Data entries
(** * A shallow embedding of the PDA engine of [TOC.py]

    The class [PDASimulator] is a Python object whose methods mutate
    [self] and may raise.  It is embedded as a record of its ten
    attributes and a small state-and-exception monad over that record:
    every method is a computation that receives the object and gives
    back an outcome (a value or an exception) together with the object
    as the method left it. *)

From Stdlib Require Import String List.
From stdpp Require Import base option list strings gmap.

Open Scope string_scope.

(** ** Data *)

(** A transition key [(current_state, input, stack_top)].  The third
    component is what the peek [self.stack[0] if self.stack else None]
    yields, so it is optional. *)
Abbreviation Key := (string * string * option string)%type.

(** A transition value [(next_state, [push_symbols])]. *)
Abbreviation Rule := (string * list string)%type.

(** One dictionary appended to [self.log]; the keys of the dictionary
    are ["Input"], ["Action"], ["New State"], ["Stack"] and ["Result"]. *)
Record LogEntry : Type := mkLogEntry {
  Input : string;
  Action : string;
  New_State : string;
  Stack : string;
  Result : string
}.

Record PDASimulator : Type := mkPDASimulator {
  states : gset string;
  input_alphabet : gset string;
  stack_alphabet : gset string;
  transitions : gmap Key Rule;
  start_state : string;
  start_stack_symbol : string;
  accept_states : gset string;
  current_state : string;
  stack : list string;
  log : list LogEntry
}.

Definition set_current_state (v : string) (self : PDASimulator) : PDASimulator :=
  mkPDASimulator (states self) (input_alphabet self) (stack_alphabet self)
    (transitions self) (start_state self) (start_stack_symbol self)
    (accept_states self) v (stack self) (log self).

Definition set_stack (v : list string) (self : PDASimulator) : PDASimulator :=
  mkPDASimulator (states self) (input_alphabet self) (stack_alphabet self)
    (transitions self) (start_state self) (start_stack_symbol self)
    (accept_states self) (current_state self) v (log self).

Definition set_log (v : list LogEntry) (self : PDASimulator) : PDASimulator :=
  mkPDASimulator (states self) (input_alphabet self) (stack_alphabet self)
    (transitions self) (start_state self) (start_stack_symbol self)
    (accept_states self) (current_state self) (stack self) v.

(** ** The monad of methods *)

(** The only exception the engine can raise: [list.pop] on an empty list. *)
Inductive exn : Type := IndexError.

Definition M (A : Type) : Type := PDASimulator -> (exn + A) * PDASimulator.

Definition ret {A} (a : A) : M A := fun self => (inr a, self).

Definition bind {A B} (m : M A) (k : A -> M B) : M B :=
  fun self =>
    match m self with
    | (inr a, self') => k a self'
    | (inl e, self') => (inl e, self')
    end.

Definition raise {A} (e : exn) : M A := fun self => (inl e, self).

Definition get : M PDASimulator := fun self => (inr self, self).

Definition modify (f : PDASimulator -> PDASimulator) : M unit :=
  fun self => (inr tt, f self).

Notation "'let!' x ':=' c 'in' k" := (bind c (fun x => k))
  (at level 10, x name, c at level 100, k at level 200).
Notation "c ';;' k" := (bind c (fun _ => k))
  (at level 100, k at level 200, right associativity).

(** [for item in l: body(item)] for a body that cannot leave the loop. *)
Fixpoint for_each {A} (l : list A) (body : A -> M unit) : M unit :=
  match l with
  | [] => ret tt
  | item :: l' => body item ;; for_each l' body
  end.

(** ** List operations of the stack and the log *)

(** [self.stack.pop(0)] *)
Definition stack_pop0 : M string :=
  let! self := get in
  match stack self with
  | [] => raise IndexError
  | x :: rest => modify (set_stack rest) ;; ret x
  end.

(** [self.stack.insert(0, item)] *)
Definition stack_insert0 (item : string) : M unit :=
  modify (fun self => set_stack (item :: stack self) self).

(** [self.log.append(entry)] *)
Definition log_append (entry : LogEntry) : M unit :=
  modify (fun self => set_log (log self ++ [entry]) self).

(** ** String formatting *)

(** [sep.join(l)] *)
Definition join (sep : string) (l : list string) : string := String.concat sep l.

(** How an f-string prints a value that is a string or [None]. *)
Definition fmt_opt (o : option string) : string :=
  match o with
  | Some x => x
  | None => "None"
  end.

(** The truth value of a list: non-empty. *)
Definition truthy {A} (l : list A) : bool :=
  match l with
  | [] => false
  | _ :: _ => true
  end.

Definition Result_Halted : string := "Halted 🛑".
Definition Result_Success : string := "Success ✔️".
Definition Result_Stuck : string := "Stuck ❌".
Definition Result_Start : string := "Start 🚀".
(** ** The remaining endpoints of the polling server *)

(** [list.sort((a, b) => b.createdAt - a.createdAt)]: a stable sort, newest
    first. *)
Fixpoint insertNewestFirst {A} (createdAt : A -> Z) (e : A) (sorted : list A)
    : list A :=
  match sorted with
  | [] => [e]
  | e' :: rest =>
      if createdAt e' <=? createdAt e then e :: e' :: rest
      else e' :: insertNewestFirst createdAt e rest
  end.

Definition sortNewestFirst {A} (createdAt : A -> Z) (l : list A) : list A :=
  fold_right (insertNewestFirst createdAt) [] l.

Record PublicRoom := mkPublicRoom {
  pr_code : string;
  pr_name : string;
  pr_playerCount : nat;
  pr_hasQuiz : bool;
  pr_createdAt : Z
}.

(** One turn of the loop of [getPublicRooms]: the key is read again, and a
    key that is gone by then, or a room that is private or no longer
    waiting, contributes nothing. *)
Definition publicRoomEntry (st : Store) (key : string) : option PublicRoom :=
  match getRoom key st with
  | Some room =>
      if isPublic room && bool_decide (status room = StWaiting) then
        Some {| pr_code := key;
                pr_name := name room;
                pr_playerCount := List.length (players room);
                pr_hasQuiz := negb (List.length (questions room) =? 0)%nat;
                pr_createdAt := createdAt room |}
      else None
  | None => None
  end.

(** [getPublicRooms]; [keys] is what [redis.keys('room:*')] returned, in the
    order Redis chose, with the prefix removed. *)
Definition getPublicRooms (keys : list string) (st : Store) : list PublicRoom :=
  sortNewestFirst pr_createdAt (omap (publicRoomEntry st) keys).

Record SavedQuizEntry := mkSavedQuizEntry {
  sq_id : string;
  sq_name : string;
  sq_questionCount : nat;
  sq_createdAt : Z
}.

Definition savedQuizEntry (st : Store) (key : string) : option SavedQuizEntry :=
  match getSavedQuiz key st with
  | Some quiz =>
      Some {| sq_id := key;
              sq_name := quiz_name quiz;
              sq_questionCount := List.length (quiz_questions quiz);
              sq_createdAt := quiz_createdAt quiz |}
  | None => None
  end.

(** [listSavedQuizzes]; [keys] is what [redis.keys('quiz:*')] returned. *)
Definition listSavedQuizzes (keys : list string) (st : Store) : list SavedQuizEntry :=
  sortNewestFirst sq_createdAt (omap (savedQuizEntry st) keys).

(** [DELETE /api/quiz/:quizId] *)
Definition delete_quiz (quizId : string) (st : Store) : Store :=
  mkStore (rooms st) (delete quizId (quizzes st)).

(** [GET /api/room/:roomCode]; [None] is the 404 answer. *)
Record RoomState := mkRoomState {
  rs_name : string;
  rs_isPublic : bool;
  rs_players : list Player;
  rs_scores : JsObject.t Z;
  rs_status : Status;
  rs_phase : Phase;
  rs_hasQuiz : bool;
  rs_questionCount : nat;
  rs_currentQuestion : nat;
  rs_totalQuestions : nat;
  rs_lastUpdate : Z
}.

Definition get_room_state (roomCode : string) (st : Store) : option RoomState :=
  match getRoom roomCode st with
  | None => None
  | Some room =>
      Some {| rs_name := name room;
              rs_isPublic := isPublic room;
              rs_players := players room;
              rs_scores := scores room;
              rs_status := status room;
              rs_phase := phase room;
              rs_hasQuiz := negb (List.length (questions room) =? 0)%nat;
              rs_questionCount := List.length (questions room);
              rs_currentQuestion := currentQuestion room;
              rs_totalQuestions := List.length (questions room);
              rs_lastUpdate := lastUpdate room |}
  end.

(** ** Notions for the properties of the whole server *)

(** The room a request is addressed to ([None] for create-room, which
    draws its own code). *)
Definition requestRoom (request : Request) : option string :=
  match request with
  | CreateRoom _ _ _ _ => None
  | JoinRoom _ roomCode _ => Some roomCode
  | UploadContent _ _ _ _ _ roomCode _ => Some roomCode
  | LoadQuiz _ _ roomCode _ => Some roomCode
  | StartGame _ roomCode => Some roomCode
  | GetQuestion _ roomCode => Some roomCode
  | SubmitAnswer _ roomCode _ _ => Some roomCode
  | GetResults roomCode _ => Some roomCode
  end.

(** A predicate holds of every stored room. *)
Definition StoreAll (P : Room -> Prop) (st : Store) : Prop :=
  ∀ roomCode room, getRoom roomCode st = Some room → P room.

(** A handler writes back rooms satisfying [P] when it reads such rooms. *)
Definition keeps (P : Room -> Prop) (h : Handler) : Prop :=
  ∀ found room' resp,
    (∀ room, found = Some room → P room) →
    h found = (Some room', resp) →
    P room'.

(** Requests that only poll or answer: get-current-view, submit-answer and
    get-results. *)
Definition pollingRequest (request : Request) : bool :=
  match request with
  | GetQuestion _ _ | SubmitAnswer _ _ _ _ | GetResults _ _ => true
  | _ => false
  end.

(** The store after further requests. *)
Definition storeFrom (st : Store) (requests : list Request) : Store :=
  fold_left (fun st request => handle request st) requests st.

(** ** What every stored room satisfies *)

(** Every name with a score, a history or a recorded answer is a listed
    player. *)
Definition KnownNames (room : Room) : Prop :=
  ∀ k,
    is_Some (JsObject.get k (scores room))
    ∨ is_Some (JsObject.get k (playerAnswers room))
    ∨ is_Some (JsObject.get k (default JsObject.empty (currentQuestionAnswers room))) →
    hasPlayer k (players room) = true.

(** No two listed players share a name; no dictionary holds a key twice. *)
Definition UniqueNames (room : Room) : Prop :=
  NoDup (map p_name (players room))
  ∧ NoDup (map fst (default JsObject.empty (currentQuestionAnswers room))).

Definition ScoresNonneg (room : Room) : Prop :=
  ∀ k v, JsObject.get k (scores room) = Some v → 0 <= v.

(** Status and phase go together: a waiting room is in phase waiting, a
    playing room is answering or revealing and has its
    [currentQuestionAnswers], a finished room stopped while revealing. *)
Definition PhaseCoherent (room : Room) : Prop :=
  match status room with
  | StWaiting => phase room = PhWaiting
  | StPlaying => phase room ≠ PhWaiting ∧ is_Some (currentQuestionAnswers room)
  | StFinished => phase room = PhRevealing
  end.

(** Every record states correctness as the comparison of the two indices
    it holds, and belongs to a question not after the current one. *)
Definition RecordsCoherent (room : Room) : Prop :=
  ∀ k h a,
    JsObject.get k (playerAnswers room) = Some h → In a h →
    a_isCorrect a = (a_playerAnswer a =? a_correctAnswer a)
    ∧ (a_questionIndex a <= currentQuestion room)%nat.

> WORK ITEM
Give only the lines from the one holding "c (fun _ => k))" through the one holding "let! self := get in", each restated exactly as it appears above.

> ANSWER BELOW
Notation "c ';;' k" := (bind c (fun _ => k))
  (at level 100, k at level 200, right associativity).

(** [for item in l: body(item)] for a body that cannot leave the loop. *)
Fixpoint for_each {A} (l : list A) (body : A -> M unit) : M unit :=
  match l with
  | [] => ret tt
  | item :: l' => body item ;; for_each l' body
  end.

(** ** List operations of the stack and the log *)

(** [self.stack.pop(0)] *)
Definition stack_pop0 : M string :=
  let! self := get in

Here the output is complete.